§ **Task objective**:
Copy each line of the material below that includes the string "Cases".
[Data excerpts Boundary: Start]
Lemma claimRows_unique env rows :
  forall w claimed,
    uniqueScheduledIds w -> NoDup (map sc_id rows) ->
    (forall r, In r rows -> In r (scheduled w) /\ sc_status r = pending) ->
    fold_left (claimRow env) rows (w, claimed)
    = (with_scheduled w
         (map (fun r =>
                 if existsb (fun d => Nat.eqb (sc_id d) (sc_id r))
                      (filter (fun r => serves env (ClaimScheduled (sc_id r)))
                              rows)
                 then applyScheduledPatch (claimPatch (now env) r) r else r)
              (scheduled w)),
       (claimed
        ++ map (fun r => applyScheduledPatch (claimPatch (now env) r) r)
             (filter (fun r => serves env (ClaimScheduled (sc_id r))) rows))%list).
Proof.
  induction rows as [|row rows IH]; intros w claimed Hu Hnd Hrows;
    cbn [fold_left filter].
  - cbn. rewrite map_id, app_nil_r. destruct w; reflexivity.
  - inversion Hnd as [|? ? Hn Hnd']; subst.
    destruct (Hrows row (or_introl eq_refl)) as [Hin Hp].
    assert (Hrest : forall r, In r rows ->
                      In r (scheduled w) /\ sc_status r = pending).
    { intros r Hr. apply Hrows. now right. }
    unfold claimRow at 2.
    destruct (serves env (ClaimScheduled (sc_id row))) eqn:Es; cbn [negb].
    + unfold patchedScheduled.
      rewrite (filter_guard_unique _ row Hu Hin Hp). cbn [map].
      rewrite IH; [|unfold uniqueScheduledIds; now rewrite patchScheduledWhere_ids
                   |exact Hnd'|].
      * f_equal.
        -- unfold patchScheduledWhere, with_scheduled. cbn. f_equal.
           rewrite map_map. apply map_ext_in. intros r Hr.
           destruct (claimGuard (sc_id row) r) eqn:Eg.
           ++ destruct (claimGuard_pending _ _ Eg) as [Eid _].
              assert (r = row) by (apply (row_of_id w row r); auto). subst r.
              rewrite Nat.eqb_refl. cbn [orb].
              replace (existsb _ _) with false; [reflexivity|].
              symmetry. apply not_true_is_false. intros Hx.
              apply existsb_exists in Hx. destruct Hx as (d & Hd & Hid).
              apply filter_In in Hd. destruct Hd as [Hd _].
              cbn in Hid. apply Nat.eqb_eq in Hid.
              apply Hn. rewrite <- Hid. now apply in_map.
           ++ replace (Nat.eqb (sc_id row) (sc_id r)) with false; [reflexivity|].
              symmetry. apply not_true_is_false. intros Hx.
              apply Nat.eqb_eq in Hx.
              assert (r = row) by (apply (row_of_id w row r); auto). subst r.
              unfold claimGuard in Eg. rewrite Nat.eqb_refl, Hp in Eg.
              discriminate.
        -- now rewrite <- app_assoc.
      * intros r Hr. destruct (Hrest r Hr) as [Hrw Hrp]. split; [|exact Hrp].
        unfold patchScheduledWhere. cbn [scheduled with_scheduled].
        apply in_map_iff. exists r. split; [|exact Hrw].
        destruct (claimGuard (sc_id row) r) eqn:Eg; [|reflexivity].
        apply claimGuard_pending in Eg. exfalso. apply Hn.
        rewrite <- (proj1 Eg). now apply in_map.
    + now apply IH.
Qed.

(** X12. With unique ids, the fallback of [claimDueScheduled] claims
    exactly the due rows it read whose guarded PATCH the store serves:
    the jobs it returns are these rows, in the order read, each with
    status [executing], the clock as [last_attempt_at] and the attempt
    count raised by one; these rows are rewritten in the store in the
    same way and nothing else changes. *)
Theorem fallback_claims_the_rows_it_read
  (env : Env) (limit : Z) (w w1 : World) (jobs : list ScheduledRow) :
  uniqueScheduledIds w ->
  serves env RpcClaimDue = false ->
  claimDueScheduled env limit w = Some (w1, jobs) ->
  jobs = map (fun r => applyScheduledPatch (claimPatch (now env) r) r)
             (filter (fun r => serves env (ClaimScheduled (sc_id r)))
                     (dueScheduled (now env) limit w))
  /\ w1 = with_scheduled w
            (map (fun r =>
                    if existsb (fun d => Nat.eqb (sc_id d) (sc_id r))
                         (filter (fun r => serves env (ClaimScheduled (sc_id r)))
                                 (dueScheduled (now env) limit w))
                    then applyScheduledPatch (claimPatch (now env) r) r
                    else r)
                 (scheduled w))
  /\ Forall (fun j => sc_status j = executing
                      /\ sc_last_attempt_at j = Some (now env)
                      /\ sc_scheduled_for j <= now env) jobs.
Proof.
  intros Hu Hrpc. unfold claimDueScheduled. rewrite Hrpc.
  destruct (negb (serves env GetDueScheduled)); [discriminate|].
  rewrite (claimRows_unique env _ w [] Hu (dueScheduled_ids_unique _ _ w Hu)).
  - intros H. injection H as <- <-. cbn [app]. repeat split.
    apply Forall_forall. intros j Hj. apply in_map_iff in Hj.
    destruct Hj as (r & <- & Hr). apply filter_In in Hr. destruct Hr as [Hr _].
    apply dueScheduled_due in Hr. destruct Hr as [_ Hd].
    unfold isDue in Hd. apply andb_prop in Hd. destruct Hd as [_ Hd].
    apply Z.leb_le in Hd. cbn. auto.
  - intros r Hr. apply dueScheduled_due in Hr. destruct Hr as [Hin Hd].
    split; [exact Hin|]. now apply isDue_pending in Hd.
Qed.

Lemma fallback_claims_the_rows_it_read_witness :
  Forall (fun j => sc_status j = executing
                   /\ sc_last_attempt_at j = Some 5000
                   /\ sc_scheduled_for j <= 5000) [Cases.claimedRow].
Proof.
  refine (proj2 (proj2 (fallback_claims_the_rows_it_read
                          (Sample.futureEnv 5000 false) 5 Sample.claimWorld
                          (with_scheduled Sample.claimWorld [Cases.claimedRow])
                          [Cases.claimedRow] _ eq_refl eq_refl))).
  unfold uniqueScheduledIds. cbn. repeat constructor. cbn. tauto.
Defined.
[Data excerpts Boundary: End]
[Data excerpts Boundary: Start]
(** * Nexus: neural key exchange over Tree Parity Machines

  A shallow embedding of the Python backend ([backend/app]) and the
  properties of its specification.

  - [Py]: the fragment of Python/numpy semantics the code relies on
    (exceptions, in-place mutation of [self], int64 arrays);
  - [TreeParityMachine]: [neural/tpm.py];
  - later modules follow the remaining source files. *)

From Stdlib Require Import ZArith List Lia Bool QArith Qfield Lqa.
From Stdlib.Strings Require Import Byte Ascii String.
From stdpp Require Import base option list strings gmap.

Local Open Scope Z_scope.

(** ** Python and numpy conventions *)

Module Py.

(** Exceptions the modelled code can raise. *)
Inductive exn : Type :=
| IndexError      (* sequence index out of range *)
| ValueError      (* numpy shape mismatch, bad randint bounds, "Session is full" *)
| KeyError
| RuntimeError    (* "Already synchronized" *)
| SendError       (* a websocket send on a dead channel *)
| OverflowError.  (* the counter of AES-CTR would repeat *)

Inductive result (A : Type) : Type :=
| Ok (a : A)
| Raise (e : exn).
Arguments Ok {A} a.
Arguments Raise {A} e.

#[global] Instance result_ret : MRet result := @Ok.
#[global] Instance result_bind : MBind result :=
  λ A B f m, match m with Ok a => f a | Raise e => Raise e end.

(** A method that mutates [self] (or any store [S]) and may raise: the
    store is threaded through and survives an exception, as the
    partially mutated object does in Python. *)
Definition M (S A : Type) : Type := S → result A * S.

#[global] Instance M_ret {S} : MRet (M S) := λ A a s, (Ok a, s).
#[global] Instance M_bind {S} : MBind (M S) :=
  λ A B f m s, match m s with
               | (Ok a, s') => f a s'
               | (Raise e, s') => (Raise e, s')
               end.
[Data excerpts Boundary: End]
§ **Output for this task**:
                   /\ sc_scheduled_for j <= 5000) [Cases.claimedRow].
                          (with_scheduled Sample.claimWorld [Cases.claimedRow])
                          [Cases.claimedRow] _ eq_refl eq_refl))).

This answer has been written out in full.